Source material:

※ ※ ※

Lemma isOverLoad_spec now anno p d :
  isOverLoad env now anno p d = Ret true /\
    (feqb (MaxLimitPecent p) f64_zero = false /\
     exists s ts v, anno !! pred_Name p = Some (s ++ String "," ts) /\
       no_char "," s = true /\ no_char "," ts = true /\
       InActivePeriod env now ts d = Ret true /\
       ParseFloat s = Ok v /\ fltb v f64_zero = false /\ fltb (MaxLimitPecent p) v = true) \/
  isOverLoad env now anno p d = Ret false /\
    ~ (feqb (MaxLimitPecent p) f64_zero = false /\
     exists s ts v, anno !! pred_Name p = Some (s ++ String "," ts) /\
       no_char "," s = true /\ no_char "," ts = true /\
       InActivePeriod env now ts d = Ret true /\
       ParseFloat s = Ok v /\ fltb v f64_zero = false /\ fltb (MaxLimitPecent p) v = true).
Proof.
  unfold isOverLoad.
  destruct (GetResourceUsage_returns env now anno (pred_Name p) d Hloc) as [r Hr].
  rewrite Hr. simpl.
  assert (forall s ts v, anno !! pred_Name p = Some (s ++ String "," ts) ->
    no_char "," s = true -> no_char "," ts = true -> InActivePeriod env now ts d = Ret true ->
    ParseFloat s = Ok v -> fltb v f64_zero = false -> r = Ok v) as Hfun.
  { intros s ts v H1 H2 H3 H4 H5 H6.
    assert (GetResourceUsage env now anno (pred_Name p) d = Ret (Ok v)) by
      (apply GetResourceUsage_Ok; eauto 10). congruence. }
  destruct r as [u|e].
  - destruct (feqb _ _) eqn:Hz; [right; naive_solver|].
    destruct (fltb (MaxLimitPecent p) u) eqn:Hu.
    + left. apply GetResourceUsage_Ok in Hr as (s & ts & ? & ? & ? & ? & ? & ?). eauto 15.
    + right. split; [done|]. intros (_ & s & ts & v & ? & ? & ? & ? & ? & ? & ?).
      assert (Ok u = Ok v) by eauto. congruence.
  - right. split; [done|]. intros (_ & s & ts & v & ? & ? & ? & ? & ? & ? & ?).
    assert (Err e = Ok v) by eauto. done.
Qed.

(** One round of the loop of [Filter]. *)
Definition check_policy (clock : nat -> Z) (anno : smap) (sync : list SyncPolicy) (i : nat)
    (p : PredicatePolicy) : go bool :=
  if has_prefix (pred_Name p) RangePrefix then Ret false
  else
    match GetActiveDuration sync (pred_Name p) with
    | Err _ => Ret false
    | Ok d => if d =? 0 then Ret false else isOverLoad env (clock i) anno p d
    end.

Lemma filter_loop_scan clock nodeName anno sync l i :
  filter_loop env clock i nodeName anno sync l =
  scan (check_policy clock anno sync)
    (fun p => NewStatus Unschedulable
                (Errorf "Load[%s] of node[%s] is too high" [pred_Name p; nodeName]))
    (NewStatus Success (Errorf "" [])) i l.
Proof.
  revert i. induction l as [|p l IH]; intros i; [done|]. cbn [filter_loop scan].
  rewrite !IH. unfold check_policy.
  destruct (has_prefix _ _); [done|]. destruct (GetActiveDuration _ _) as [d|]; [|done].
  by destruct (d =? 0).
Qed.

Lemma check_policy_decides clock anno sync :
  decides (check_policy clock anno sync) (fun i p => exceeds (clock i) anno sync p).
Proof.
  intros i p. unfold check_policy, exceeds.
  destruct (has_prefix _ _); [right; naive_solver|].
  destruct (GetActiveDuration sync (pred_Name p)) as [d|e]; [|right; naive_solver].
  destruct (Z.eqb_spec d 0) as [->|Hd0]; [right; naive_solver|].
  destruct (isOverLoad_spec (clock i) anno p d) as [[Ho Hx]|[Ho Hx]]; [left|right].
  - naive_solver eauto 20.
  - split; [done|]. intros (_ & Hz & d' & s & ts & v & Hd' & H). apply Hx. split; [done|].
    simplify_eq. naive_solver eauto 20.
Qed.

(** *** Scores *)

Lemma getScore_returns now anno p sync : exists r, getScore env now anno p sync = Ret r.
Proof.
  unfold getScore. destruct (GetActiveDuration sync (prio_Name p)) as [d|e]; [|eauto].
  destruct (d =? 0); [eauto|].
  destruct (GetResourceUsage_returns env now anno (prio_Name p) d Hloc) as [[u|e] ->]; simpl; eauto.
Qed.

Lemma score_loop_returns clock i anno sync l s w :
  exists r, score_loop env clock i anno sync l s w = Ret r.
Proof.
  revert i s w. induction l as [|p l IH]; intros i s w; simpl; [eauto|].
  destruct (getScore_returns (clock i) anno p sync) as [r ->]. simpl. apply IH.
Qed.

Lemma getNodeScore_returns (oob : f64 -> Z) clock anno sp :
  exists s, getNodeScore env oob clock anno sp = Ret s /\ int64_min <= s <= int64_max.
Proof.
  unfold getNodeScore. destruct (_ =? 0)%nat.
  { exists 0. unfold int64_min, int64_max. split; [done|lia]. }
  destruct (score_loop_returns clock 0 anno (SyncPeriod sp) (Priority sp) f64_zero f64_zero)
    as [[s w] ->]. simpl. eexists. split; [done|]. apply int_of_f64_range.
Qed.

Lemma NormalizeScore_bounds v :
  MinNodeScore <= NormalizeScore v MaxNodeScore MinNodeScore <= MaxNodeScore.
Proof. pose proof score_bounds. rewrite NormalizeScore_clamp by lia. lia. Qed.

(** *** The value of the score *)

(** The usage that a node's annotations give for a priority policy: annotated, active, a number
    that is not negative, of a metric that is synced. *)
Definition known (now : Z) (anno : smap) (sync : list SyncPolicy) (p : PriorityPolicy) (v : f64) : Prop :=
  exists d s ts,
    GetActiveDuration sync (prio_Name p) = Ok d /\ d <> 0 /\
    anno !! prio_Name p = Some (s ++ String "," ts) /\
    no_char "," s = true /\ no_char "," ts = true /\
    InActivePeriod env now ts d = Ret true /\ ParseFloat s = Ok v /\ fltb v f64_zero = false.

※ ※ ※

Only the lines holding "nodeName" are wanted, so copy each of them from the material.

Answer below:
Lemma filter_loop_scan clock nodeName anno sync l i :
  filter_loop env clock i nodeName anno sync l =
                (Errorf "Load[%s] of node[%s] is too high" [pred_Name p; nodeName]))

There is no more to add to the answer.